Cervelli in fuga
Mi sono imbattuto qualche giorno fa in una lettera a Concita De Gregorio, pubblicata su Repubblica venerdì 11 Gennaio. Poichè non tutti leggono i "giornaloni" (cit.) e non tutti, fortunati loro, frequentano la suburra del web, la pubblico qui per farla conoscere ad un'altra piccola fetta di lettori.
La lettera è particolarmente coinvolgente per chi si è incrociato con questo problema, ma oltre ad essere una perfetta sintesi della storia del nostro paese, che nessun trattato storico o sociologico potrebbe rendere altrettanto bene, concentra in sé l'altissimo valore di un trattato di etica.
Ho voluto ricopiarla manualmente evitando il facile copia e incolla che pur facilitandomi, mi avrebbe impedito di ripercorrerne i temi e riviverne pienamente l'attualità, seppure con un groppo a fatica contenuto.
"Sono un medico chirurgo in pensione da qualche mese. Sono nato a Montecilfone, un paesino del Molise, popolato da un gruppo etnico arberesh e famoso come epicentro del terremoto dello scorso anno.
Mio padre, in difficoltà economiche, negli anni 60' ha dovuto lasciare la famiglia e partire. E' stato sarto in Germania per 17 anni. Insieme a mio fratello, di qualche anno più piccolo, ho vissuto, come tanti altri ragazzi, un periodo della vita senza la presenza di un padre. Era mamma che gestiva la famiglia alternando affetto e rigore.
Sin da giovanissimo sono stato ossessionato da un sogno: diventare medico.
All'epoca l'università era accessibile solo dal liceo. A quattordici anni decisi che quella sarebbe stata la mia strada. Ero conscio che con le poche risorse della mia famiglia, l'impresa sarebbe stata a dir poco titanica.
Mia madre e tutti i parenti rimasti in paese cercarono di farmi cambiare idea.
Dopo mesi di discussione e qualche punizione, mia madre scrisse a papà.
Lui inviò indietro la mia fiducia sulle mie capacità e la mia testardaggine e posticipò il suo ritorno a casa così da avere soldi per pagare la mia università.
Con la sua assistenza lontana mi sono rapidamente trovato in mano l'agognata laurea in Medicina.
Impegno e determinazione avevano portato i frutti sperati e trasformato quello che era solo un sogno in una splendida realtà.
Ho trovato lavoro presso la Chirurgia di Ascoli Piceno, dove ho operato per gli scorsi quarant'anni.
Ho sposato Grazia, insegnante della scuola primaria, e ho due figlie: la prima ha il nome di mio padre, è medico e lavora come anestesista a Liverpool, la seconda, ingegnere civile, sta svolgendo un dottorato di ricerca ad Edimburgo.
Come il nonno, anche loro fuori dall'Italia e lontane dalla loro famiglia. Sono tornate entrambe, anche se in tempi differenti, durante queste feste di Natale che sono rapidamente terminate.

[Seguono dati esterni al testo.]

(** * RepoClient: validation and error mapping of [api_clients/repo_client.py]

    A shallow embedding of the GitHub repository client: Python strings are
    sequences of Unicode code points, dictionaries are finite maps, the
    [requests] library is an oracle answering each request, and exceptions are
    values of an error type threaded through a small monad that also records
    every request that leaves the process. *)

From Stdlib Require Import ZArith Ascii String.
From stdpp Require Import base option list gmap pretty.

Local Open Scope Z_scope.

(** ** Python strings *)

(** A [str] is a sequence of code points; [len] counts them. *)
Abbreviation char := N.
Abbreviation pystr := (list N).

(** ASCII literals of the source, as code points. *)
Definition lit (s : string) : pystr := N_of_ascii <$> list_ascii_of_string s.

Definition len (s : pystr) : Z := Z.of_nat (length s).

Definition newline : char := 10%N.

(** ** Python values

    The values that reach the client from its callers (a description, a
    privacy flag) and from decoded JSON bodies. Floats are left out. *)
#[warnings="-register-all"]
Inductive pyval :=
| VNone
| VBool (b : bool)
| VInt (z : Z)
| VStr (s : pystr)
| VList (l : list pyval)
| VDict (d : gmap pystr pyval).

(** [isinstance(v, str)] *)
Definition isinstance_str (v : pyval) : bool :=
  match v with VStr _ => true | _ => false end.

(** ** Exceptions *)

(** How [Response.json()] can fail on a body. A body that is not JSON makes
    it raise the library's [JSONDecodeError], which is a
    [RequestException]; a body whose decoding breaks a limit of the
    interpreter makes the decoder's own exception pass through [json()]
    untouched: a [ValueError] for an integer literal with too many digits,
    a [RecursionError] for nesting that is too deep. Each carries the text
    of the exception. *)
Inductive json_failure :=
| JSONDecodeError (text : pystr)
| IntegerTooLong (text : pystr)
| NestingTooDeep (text : pystr).

Record response := {
  status_code : Z;
  reason : pystr;
  url : pystr;
  (** the body as [Response.json()] sees it: the way decoding fails, or
      the decoded value *)
  json_body : json_failure + pyval
}.

(** What every [requests.exceptions.RequestException] carries: [str(e)] and
    the [response] attribute, [None] when no response was received. *)
Record request_exception := {
  exc_text : pystr;
  exc_response : option response
}.

Inductive exn :=
| ValidationError (msg : pystr)
| GitHubAPIError (msg : pystr) (status : option Z)
| RequestException (e : request_exception)
| IndexError
| KeyError (key : pystr)
| TypeError
| AttributeError
| ValueError (msg : pystr)
| RecursionError (msg : pystr).

(** Results of code that may raise. *)
Abbreviation result := (sum exn).

#[global] Instance result_ret : MRet result := λ A x, inr x.
#[global] Instance result_bind : MBind result :=
  λ A B f m, match m with inl e => inl e | inr x => f x end.

(** ** The fragment of [re] used by the client *)

Module re.

(** A character class is a list of inclusive ranges. *)
Definition class_ := list (char * char).

Inductive item :=
| Bol                      (* ^ *)
| Eol                      (* $ *)
| Class (c : class_)       (* [...] *)
| Plus (c : class_).       (* [...]+ *)

Definition pattern := list item.

Definition in_class (c : class_) (x : char) : bool :=
  existsb (fun r => (fst r <=? x)%N && (x <=? snd r)%N) c.

(** [$] without MULTILINE: the end of the string, or just before a newline
    that is the last character of the string. *)
Definition at_eol (s : pystr) : bool :=
  match s with
  | [] => true
  | [c] => (c =? newline)%N
  | _ => false
  end.

(** Backtracking match of [p] against the remaining input [s]; [start]
    tells whether [s] is still the whole subject. *)
Fixpoint match_here (p : pattern) (start : bool) (s : pystr) {struct p} : bool :=
  match p with
  | [] => true
  | Bol :: p' => start && match_here p' start s
  | Eol :: p' => at_eol s && match_here p' start s
  | Class c :: p' =>
      match s with
      | x :: s' => in_class c x && match_here p' false s'
      | [] => false
      end
  | Plus c :: p' =>
      (fix plus (s : pystr) : bool :=
         match s with
         | x :: s' => in_class c x && (plus s' || match_here p' false s')
         | [] => false
         end) s
  end.

(** [re.match(p, s)] as a truth value: a match anchored at position 0. *)
Definition match_ (p : pattern) (s : pystr) : bool := match_here p true s.

End re.

(** ** Name validation *)

(** [r'^[a-zA-Z0-9_.-]+$'] *)
Definition name_class : re.class_ :=
  [(97, 122); (65, 90); (48, 57); (95, 95); (46, 46); (45, 45)]%N.

Definition REPO_NAME_PATTERN : re.pattern :=
  [re.Bol; re.Plus name_class; re.Eol].

Definition MAX_REPO_NAME_LENGTH : Z := 100.

(** [s[i]], with Python's negative indices and its [IndexError]. *)
Definition getitem (s : pystr) (i : Z) : result char :=
  let j := if i <? 0 then i + len s else i in
  if (j <? 0) || (len s <=? j) then inl IndexError
  else match s !! Z.to_nat j with
       | Some c => inr c
       | None => inl IndexError
       end.

(** [str(n)] of an integer. *)
Definition str_int (z : Z) : pystr := lit (pretty z).

Definition msg_empty : pystr := lit "Repository name cannot be empty.".

Definition msg_too_long (n : Z) : pystr :=
  lit "Repository name cannot exceed " ++ str_int MAX_REPO_NAME_LENGTH
    ++ lit " characters. " ++ lit "Got " ++ str_int n ++ lit " characters.".

Definition msg_chars : pystr :=
  lit "Repository name can only contain alphanumeric characters, '-', '_', and '.'".

Definition msg_boundary : pystr :=
  lit "Repository name cannot start with '-' or end with '.'".

Definition dash : char := 45%N.
Definition dot : char := 46%N.

Definition _validate_repo_name (repo_name : pystr) : result unit :=
  if bool_decide (repo_name = []) then inl (ValidationError msg_empty)
  else if MAX_REPO_NAME_LENGTH <? len repo_name
  then inl (ValidationError (msg_too_long (len repo_name)))
  else if negb (re.match_ REPO_NAME_PATTERN repo_name)
  then inl (ValidationError msg_chars)
  else
    first ← getitem repo_name 0;
    if (first =? dash)%N then inl (ValidationError msg_boundary)
    else
      last ← getitem repo_name (-1);
      if (last =? dot)%N then inl (ValidationError msg_boundary)
      else inr tt.

(** ** The network as seen through [requests] *)

Inductive method := GET | POST | PATCH | DELETE.

Record request := {
  req_method : method;
  req_url : pystr;
  req_headers : gmap pystr pystr;
  req_json : option pyval;
  req_timeout : Z
}.

(** A call into [requests] either returns a response or raises one of the
    library's own exceptions (connection failure, timeout, ...). *)
Inductive outcome :=
| Responded (r : response)
| Raised (e : request_exception).

Definition remote := request → outcome.

(** Code that may raise and may talk to the network: it reads the remote
    party's behaviour and extends the log of requests issued so far. *)
Definition IO (A : Type) : Type := remote → list request → result A * list request.

#[global] Instance IO_ret : MRet IO := λ A x _ log, (inr x, log).
#[global] Instance IO_bind : MBind IO :=
  λ A B f m net log,
    match m net log with
    | (inr x, log') => f x net log'
    | (inl e, log') => (inl e, log')
    end.

Definition raise {A} (e : exn) : IO A := λ _ log, (inl e, log).

Definition lift {A} (r : result A) : IO A := λ _ log, (r, log).

(** [try: body except RequestException as e: handler e];
    any other exception passes through, as does one raised by the handler. *)
Definition try_except {A} (body : IO A) (handler : request_exception → IO A) : IO A :=
  λ net log,
    match body net log with
    | (inl (RequestException e), log') => handler e net log'
    | other => other
    end.

Definition send (r : request) : IO response :=
  λ net log,
    (match net r with
     | Responded x => inr x
     | Raised e => inl (RequestException e)
     end, log ++ [r]).

(** Runs a computation from an empty log. *)
Definition run {A} (m : IO A) (net : remote) : result A * list request := m net [].

Module requests.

Questa mattina, sveglia alle quattro, ho accompagnato una delle mie due figlie all'aeroporto, domani accompagnerò l'altra.
Ai controlli di sicurezza, a salutare i figli in partenza per i luoghi di lavoro o di studio in Italia e all'estero.
Ho guardato i loro occhi e vi ho scorto un misto di soddisfazione e di tristezza.
Oggi, come tutti gli altri giorni, leggo che il reddito di cittadinanza verrà erogato a tutti quei figli che, senza un posto di lavoro, sono rimasti a casa. Sarò un po' assonnato, ma mi sento confuso. Dovrei forse suggerire alle mie figlie di tornare, perché ci sarò uno Stato che le assisterà o devo, ancora una volta, fare affidamento sulla saggezza di padre e suggerire loro che il guadagno e le soddisfazioni si raggiungono solo con il sudore della fronte?"